Following the 2000 South Carolina Senate election, the Senate was evenly split with 23 Democrats and 23 Republicans. Smith, with lobbying from then-president George W. Bush, switched parties, giving the Republicans a majority in the State Senate for the first time since the Reconstruction era.

He was honored in 2004 by having his portrait hung in the South Carolina State Senate chambers.

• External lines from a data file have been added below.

(** The rules of the bypass chain. *)
Definition mesh_rules (v4 : bool) : list rule :=
  ((fun sn => mkRule None None (Some (false, inr sn)) None None RETURN) <$> familySubnets (st_MeshDialSubnets (sf_Settings c)) v4) ++ [mkRule None None None None None ACCEPT].
Lemma append_mesh_effect sns : forall t t' l,
  go_foldl (fun t sn => or_fail (FailedToAppend meshBypassChain) (AppendUnique t meshBypassChain (mkRule None None (Some (false, inr sn)) None None RETURN))) t sns = Ret t' ->
  chains t !! meshBypassChain = Some l ->
  chains t' = <[meshBypassChain := foldl add_unique l ((fun sn => mkRule None None (Some (false, inr sn)) None None RETURN) <$> sns)]> (chains t).
Proof.
  induction sns as [|sn sns IH]; intros t t' l Hf Hl; cbn [go_foldl] in Hf; [injection Hf as <-; by rewrite insert_id|].
  apply go_bind_ret in Hf as (t1 & Ht1 & Hf). apply or_fail_Ret, AppendUnique_effect in Ht1 as (l1 & Hl1 & Ht1). rewrite Hl in Hl1. injection Hl1 as <-.
  rewrite (IH _ _ _ Hf ltac:(by rewrite Ht1, lookup_insert_eq)). by rewrite Ht1, insert_insert_eq.
Qed.
Lemma meshBypassTarget_effect t v4 t' bt : meshBypassTarget c t v4 = Ret (t', bt) ->
  (forall k, k <> meshBypassChain -> chains t' !! k = chains t !! k) /\
  ((familySubnets (st_MeshDialSubnets (sf_Settings c)) v4 = [] /\ bt = RETURN) \/
   (bt = JumpTo meshBypassChain /\ chains t' !! meshBypassChain = Some (foldl add_unique [] (mesh_rules v4)))).
Proof.
  unfold meshBypassTarget. destruct (Nat.eqb_spec (length (familySubnets (st_MeshDialSubnets (sf_Settings c)) v4)) 0) as [E|E].
  { intros [= <- <-]. split; [done|]. left. by apply length_zero_iff_nil in E. }
  intros Hm. apply go_bind_ret in Hm as (t1 & Ht1 & Hm). apply or_fail_Ret, ClearChain_effect in Ht1.
  apply go_bind_ret in Hm as (t2 & Ht2 & Hm). apply (append_mesh_effect _ _ _ []) in Ht2; [|by rewrite Ht1, lookup_insert_eq].
  apply go_bind_ret in Hm as (t3 & Ht3 & Hm). apply or_fail_Ret, AppendUnique_effect in Ht3 as (l3 & Hl3 & Ht3).
  injection Hm as <- <-. rewrite Ht2, lookup_insert_eq in Hl3. injection Hl3 as <-. rewrite Ht3, Ht2, Ht1. split.
  - intros k Hk. by rewrite !lookup_insert_ne.
  - right. split; [done|]. rewrite lookup_insert_eq. unfold mesh_rules. by rewrite foldl_app.
Qed.
End Table.

Section Final.
Context `{K8sApi, !K8sLaws, Iptables, !IptablesLaws}.

Lemma insertMeshBypassRules_effect c t owner v4 t' ours out : insertMeshBypassRules c t owner (1 + Z.of_nat (length ours)) v4 = Ret t' ->
  chains t !! "OUTPUT"%string = Some (ours ++ out) ->
  exists bt, chains t' !! "OUTPUT"%string = Some (ours ++ [bypass_rule owner bt "tcp"; bypass_rule owner bt "udp"] ++ out) /\
    (forall k, k <> meshBypassChain -> k <> "OUTPUT"%string -> chains t' !! k = chains t !! k) /\
    ((familySubnets (st_MeshDialSubnets (sf_Settings c)) v4 = [] /\ bt = RETURN) \/
     (bt = JumpTo meshBypassChain /\ chains t' !! meshBypassChain = Some (foldl add_unique [] (mesh_rules c v4)))).
Proof.
  intros Hi Ho. unfold insertMeshBypassRules in Hi. apply go_bind_ret in Hi as ([t1 bt] & Ht1 & Hi). apply meshBypassTarget_effect in Ht1 as [Hk1 Hm].
  assert (Ho1 : chains t1 !! "OUTPUT"%string = Some (ours ++ out)) by (rewrite Hk1; [done|vm_compute; discriminate]).
  apply go_bind_ret in Hi as ([t3 n3] & Hf & E). injection E as <-. cbn [go_foldl fst snd] in Hf.
  apply go_bind_ret in Hf as ([t2 n2] & Ht2 & Hf). apply go_bind_ret in Ht2 as (t2' & Ht2 & E). injection E as <- <-. cbn [fst snd] in Hf.
  apply or_fail_Ret, Insert_effect in Ht2 as (l & Hl & _ & E2). rewrite Ho1 in Hl. injection Hl as <-.
  replace (Z.to_nat (1 + Z.of_nat (length ours) - 1)) with (length ours) in E2 by lia. rewrite take_app_length, drop_app_length in E2.
  apply go_bind_ret in Hf as ([t4 n4] & Ht4 & Hf). injection Hf as <- <-. apply go_bind_ret in Ht4 as (t4' & Ht4 & E). injection E as <- <-.
  apply or_fail_Ret, Insert_effect in Ht4 as (l & Hl & _ & E4). rewrite E2, lookup_insert_eq in Hl. injection Hl as <-.
  replace (Z.to_nat (1 + Z.of_nat (length ours) + 1 - 1)) with (length (ours ++ [bypass_rule owner bt "tcp"])) in E4 by (rewrite length_app; cbn; lia).
  change (bypass_rule owner bt "tcp" :: out) with ([bypass_rule owner bt "tcp"] ++ out) in E4. rewrite app_assoc, take_app_length, drop_app_length in E4.
  exists bt. rewrite E4, E2. split_and!.
  - rewrite lookup_insert_eq. by rewrite <- app_assoc.
  - intros k Hk Hko. rewrite !lookup_insert_ne by done. by apply Hk1.
  - destruct Hm as [?|[-> Hm]]; [by left|right]. split; [done|]. by rewrite !lookup_insert_ne by (vm_compute; discriminate).
Qed.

== Personal life and death ==
Smith met his wife, Jean Myers Smith, when she was commuting from her home in Simpsonville to teach school in Greer in 1945. They married in 1947. They had two children together, Carole Jean Smith Olmert and Jefferson Verne Smith III. He received the Order of the Palmetto in 1995.

Around June 2005, Smith was diagnosed with myelodysplastic syndrome. He died on December 17, 2006, at the age of 81. His wife had previously died on November 18, 29 days before him.